As the 50th anniversary of the riot—or rebellion, depending on who you ask—approaches next summer, the Center's work is as vital as ever.
Originally founded as the Center for Teaching about War and Peace, the Center's role quickly expanded from curriculum to community outreach in Detroit Public Schools, training staff to teach students in peer mediation.
"Further along the way, still interested in international conflicts of course, but further along the way, we began do more involvement in settling local disputes, particularly racial, ethnic issues," says Pearson.
This included more work with civilians in schools and neighborhood outreach to negotiate cultural understanding between communities. Their work also included training police in conflict diversity. "Police are often the touch point when urban unrest occurs. Police are often in the middle between the politicians and the public," he says.
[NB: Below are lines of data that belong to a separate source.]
Definition demo_config : Config := MkConfig true true true true None true.
Definition all_up (t : Z) : Env := MkEnv t true true true true true true true.
Definition record (kind giga low : Z) : AcctRequest :=
  MkAcct kind "s1" "bob" low giga 5 0 None (Some "100.64.0.9"%string) None None "User-Request"
    (Nas.UDPAddr "10.0.0.1") "10.0.0.1".

Definition demo_world : World := MkWorld ∅ History.demo_db HotspotStore.demo ∅ tt [].
Definition started : World := handleAccounting demo_config (all_up 10) (record StatusStart 0 0) demo_world.

Lemma retransmit_processed_once_witness :
  let w1 := handleAccounting demo_config (all_up 20) (record StatusInterimUpdate 0 900) started in
  handleAccounting demo_config (all_up 25) (record StatusStart 0 0) w1 = log Ack (log DedupSkipped w1).
Proof.
  refine (proj1 (retransmit_processed_once demo_config (all_up 10) (record StatusStart 0 0) demo_world
    [(all_up 20, record StatusInterimUpdate 0 900)] (all_up 25) (record StatusStart 0 0)
    eq_refl _ _ _ eq_refl _ eq_refl) _ _ _); try discriminate.
  - intros p Hp. apply list_elem_of_In in Hp as [<- | []]. reflexivity.
  - split; [reflexivity | split; reflexivity].
Defined.

Lemma stop_settles_the_session_witness :
  let w' := handleAccounting demo_config (all_up 90) (record StatusStop 1 6) started in
  map History.input_octets (History.history (hist w')) = [4294967302] /\ live w' !! 7 = None.
Proof.
  destruct (stop_settles_the_session demo_config (all_up 90) (record StatusStop 1 6) started)
    as [_ Hstop].
  assert (processed demo_config (all_up 90) (record StatusStop 1 6) started) as Hp.
  { split; [reflexivity |]. split; [discriminate |].
    split; [vm_compute; reflexivity | right; vm_compute; reflexivity]. }
  destruct (Hstop eq_refl Hp eq_refl ltac:(done) ltac:(done) ltac:(done) ltac:(done))
    as (Hh & _ & _ & Hlive).
  split; [rewrite Hh; vm_compute; reflexivity |].
  destruct (live _ !! 7) as [row|] eqn:E; [| reflexivity].
  exfalso. eapply (Hlive ltac:(vm_compute; reflexivity) eq_refl eq_refl 7 row E).
  vm_compute in E. discriminate E.
Defined.

End Accounting.
Definition glAccountID (ok : bool) (code : string) : M Z := fun d =>
  if negb ok then (Err ErrQuery, d)
  else match chart_of_accounts d !! code with
       | None => (Err ErrNoGLAccount, d)
       | Some id => (Ok id, d)
       end.

(** [INSERT INTO gl_journal_lines], with chk_gl_line_nonzero (a line is never
    both a debit and a credit by construction). *)
Definition insertLine (ok : bool) (entryID accountID : Z) (leg : glLeg) : M unit := fun d =>
  if negb ok then (Err ErrQuery, d)
  else match numeric 14 (gl_amount leg) with
       | None => (Err ErrConstraint, d)
       | Some a =>
           if 0 <? a
           then let '(debit, credit) := if String.eqb (gl_entryType leg) "debit" then (a, 0) else (0, a) in
                (Ok tt, with_lines (fun l => l ++ [MkLine entryID accountID debit credit]) d)
           else (Err ErrConstraint, d)
       end.

Fixpoint insertLines (up : stage -> bool) (entryID : Z) (legs : list glLeg) : M unit :=
  match legs with
  | [] => ret tt
  | leg :: legs =>
      do! accountID := glAccountID (up (FindAccount (gl_code leg))) (gl_code leg) in
      do! _ := insertLine (up (InsertLine (gl_code leg))) entryID accountID leg in
      insertLines up entryID legs
  end.

Definition postWalletGLEntry (up : stage -> bool) (p : RechargePosting) (walletLegID : Z) : M Z :=
  let debitCode := GLAccountCode (we_Account (po_Debit p)) in
  let creditCode := GLAccountCode (we_Account (po_Credit p)) in
  if String.eqb debitCode EmptyString || String.eqb creditCode EmptyString then fail ErrNoGLAccount else
  let createdBy := if String.eqb (we_AdjustedBy (po_Credit p)) EmptyString then "system"%string
                   else we_AdjustedBy (po_Credit p) in
  do! entryID := insertEntry (up InsertEntry) (we_Description (po_Credit p)) "wallet_ledger" walletLegID createdBy in
  match splitTaxLeg [MkLeg debitCode (we_EntryType (po_Debit p)) (we_Amount (po_Debit p));
                     MkLeg creditCode (we_EntryType (po_Credit p)) (we_Amount (po_Credit p))]
          debitCode (po_TaxAmount p) with
  | Err e => fail e
  | Ok legs => do! _ := insertLines up entryID legs in ret entryID
  end.

(** The function [RecordRecharge] runs in its transaction; the entry's id is
    kept for the deferred trigger. *)
Definition recordRechargeTx (now : Z) (up : stage -> bool) (p : RechargePosting) : M (Transaction * Z) :=
  do! _ := insertLeg now (up DebitLeg) (po_Debit p) None in
  do! creditID := insertLeg now (up CreditLeg) (po_Credit p) (we_TransactionToken (po_Credit p)) in
  do! _ := updateBalance (up UpdateBalance) (po_SubscriberID p) (po_NewBalance p) in
  do! entryID := postWalletGLEntry up p creditID in
  ret (MkTransaction creditID (we_SubscriberID (po_Credit p)) (we_EntryType (po_Credit p))
         (we_Amount (po_Credit p)) (po_NewBalance p)
         (default EmptyString (we_TransactionToken (po_Credit p))) (we_Description (po_Credit p)), entryID).

Definition RecordRecharge (now : Z) (up : stage -> bool) (p : RechargePosting) : M Transaction :=
  do! r := inTx up snd (recordRechargeTx now up p) in ret r.1.

(** ** The wallet service (wallet.go) *)

Record RechargeRequest : Type := MkRecharge {
  rq_SubscriberID : Z;
  rq_Amount : dec;
  rq_TransactionToken : string;
  rq_FranchiseID : option Z;
  rq_Description : string
}.

Record PostRequest : Type := MkPost {
  pr_SubscriberID : Z;
  pr_FranchiseID : option Z;
  pr_Amount : dec;
  pr_Direction : string;
  pr_CounterAccount : string;
  pr_TransactionToken : string;
  pr_AdjustedBy : string;
  pr_Description : string;
  pr_TaxAmount : dec
}.

(** The idempotency check both operations start with: an error of the lookup
    is treated as an unknown token. *)
Definition existing (token_up : bool) (token : string) (d : DB) : option Transaction :=
  if String.eqb token EmptyString then None
  else match GetTransactionByToken token_up token d with Ok t => t | Err _ => None end.

Definition recharge_posting (req : RechargeRequest) (currentBalance : dec) : RechargePosting :=
  let newBalance := Add currentBalance (rq_Amount req) in
  MkPosting (rq_SubscriberID req)
    (MkEntry (rq_SubscriberID req) (rq_FranchiseID req) AccountGatewayClearing "debit" (rq_Amount req)
       newBalance None ("counter-entry: " +:+ rq_Description req) EmptyString)
    (MkEntry (rq_SubscriberID req) (rq_FranchiseID req) AccountSubscriberWallet "credit" (rq_Amount req)
       newBalance (nullif_empty (rq_TransactionToken req)) (rq_Description req) EmptyString)
    newBalance (NewFromInt 0).

(** [Recharge] up to its transaction: the answer, or what it will post. *)
Definition recharge_begin (token_up balance_up : bool) (req : RechargeRequest) (d : DB) :
    result error (Transaction + RechargePosting) :=
  if less_eq (rq_Amount req) (NewFromInt 0) then Err ErrNotPositive
  else match existing token_up (rq_TransactionToken req) d with
       | Some t => Ok (inl t)
       | None =>
           match GetSubscriberBalance balance_up (rq_SubscriberID req) d with
           | Err e => Err e
           | Ok b => Ok (inr (recharge_posting req b))
           end
       end.

Definition post_posting (req : PostRequest) (newBalance : dec) : RechargePosting :=
  MkPosting (pr_SubscriberID req)
    (MkEntry (pr_SubscriberID req) (pr_FranchiseID req) (pr_CounterAccount req)
       (if String.eqb (pr_Direction req) "debit" then "credit" else "debit") (pr_Amount req)
       newBalance None ("counter-entry: " +:+ pr_Description req) EmptyString)
    (MkEntry (pr_SubscriberID req) (pr_FranchiseID req) AccountSubscriberWallet (pr_Direction req)
       (pr_Amount req) newBalance (nullif_empty (pr_TransactionToken req)) (pr_Description req)
       (pr_AdjustedBy req))
    newBalance (pr_TaxAmount req).

Definition post_begin (token_up balance_up : bool) (req : PostRequest) (d : DB) :
    result error (Transaction + RechargePosting) :=
  if less_eq (pr_Amount req) (NewFromInt 0) then Err ErrNotPositive
  else if negb (String.eqb (pr_Direction req) "credit") && negb (String.eqb (pr_Direction req) "debit")
  then Err ErrDirection
  else if is_negative (pr_TaxAmount req) || less_eq (pr_Amount req) (pr_TaxAmount req)
  then Err ErrTaxRange
  else match existing token_up (pr_TransactionToken req) d with
       | Some t => Ok (inl t)
       | None =>
           match GetSubscriberBalance balance_up (pr_SubscriberID req) d with
           | Err e => Err e
           | Ok b =>
               if String.eqb (pr_Direction req) "credit"
               then Ok (inr (post_posting req (Add b (pr_Amount req))))
               else let newBalance := Sub b (pr_Amount req) in
                    if is_negative newBalance then Err ErrInsufficientBalance
                    else Ok (inr (post_posting req newBalance))
           end
       end.

(** What both do with it. *)
Definition settle (now : Z) (up : stage -> bool) (r : result error (Transaction + RechargePosting)) :
    M Transaction :=
  match r with
  | Err e => fail e
  | Ok (inl t) => ret t
  | Ok (inr p) =>
      do! tx := RecordRecharge now up p in
      ret (MkTransaction (tx_ID tx) (tx_SubscriberID tx) (tx_EntryType tx) (tx_Amount tx)
             (po_NewBalance p) (tx_TransactionToken tx) (tx_Description tx))
  end.

Record WalletEnv : Type := MkEnv { token_up : bool; balance_up : bool; tx_up : stage -> bool }.
Definition all_up : WalletEnv := MkEnv true true (fun _ => true).

Definition Recharge (now : Z) (e : WalletEnv) (req : RechargeRequest) : M Transaction := fun d =>
  settle now (tx_up e) (recharge_begin (token_up e) (balance_up e) req d) d.

Definition Post (now : Z) (e : WalletEnv) (req : PostRequest) : M Transaction := fun d =>
  settle now (tx_up e) (post_begin (token_up e) (balance_up e) req d) d.

(** ** What a statement does when it succeeds, and when it fails *)

(** Only sequences moved, and only forward. *)
Definition same_tables (d d' : DB) : Prop :=
  d' = rollback d d' /\ next_ledger d <= next_ledger d' /\ next_entry d <= next_entry d'.

Definition forward {A} (m : M A) : Prop :=
  forall d, next_ledger d <= next_ledger (m d).2 /\ next_entry d <= next_entry (m d).2.

Lemma forward_bind {A B} (m : M A) (k : A -> M B) :
  forward m -> (forall a, forward (k a)) -> forward (bind m k).
Proof.
  intros Hm Hk d. unfold bind. pose proof (Hm d) as H1. destruct (m d) as [[a | e] d1]; [| done].
  pose proof (Hk a d1) as H2. simpl in *. lia.
Qed.

Lemma bind_Ok {A B} (m : M A) (k : A -> M B) d b d' :
  bind m k d = (Ok b, d') -> exists a d1, m d = (Ok a, d1) /\ k a d1 = (Ok b, d').
Proof. unfold bind. destruct (m d) as [[a | e] d1]; [eauto | done]. Qed.

Lemma insertLeg_forward now ok e token : forward (insertLeg now ok e token).
Proof. intros d. unfold insertLeg. repeat (case_match || simplify_eq/=); simpl; lia. Qed.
Harnessing the future, now
Tyler Claxton, 15, student at Detroit Country Day
In the Center's weeklong Ralph Bunche Summer Institute
, students from high schools across metro Detroit learn that, "No matter how old you are, you can make a difference in the world."
That motto helped Detroit Country Day incoming junior Tyler Claxton see new potential in her and Detroit's future.
"I've only ever been to the part of Detroit where there are lights and everything is very new. Now that I've seen [the ways] you can help change the city, it gives me more hope," she says.
Nobel Prize-winning negotiator and Detroit-native, Dr. Ralph J. Bunche, the Institute hosts students (10 to 12 grade) from high schools across metro Detroit to spend a week in the city. Modeled after Bunche's career as a peacemaker, students are briefed on a special curriculum of hot button social issues, and educated on the power of conflict resolution.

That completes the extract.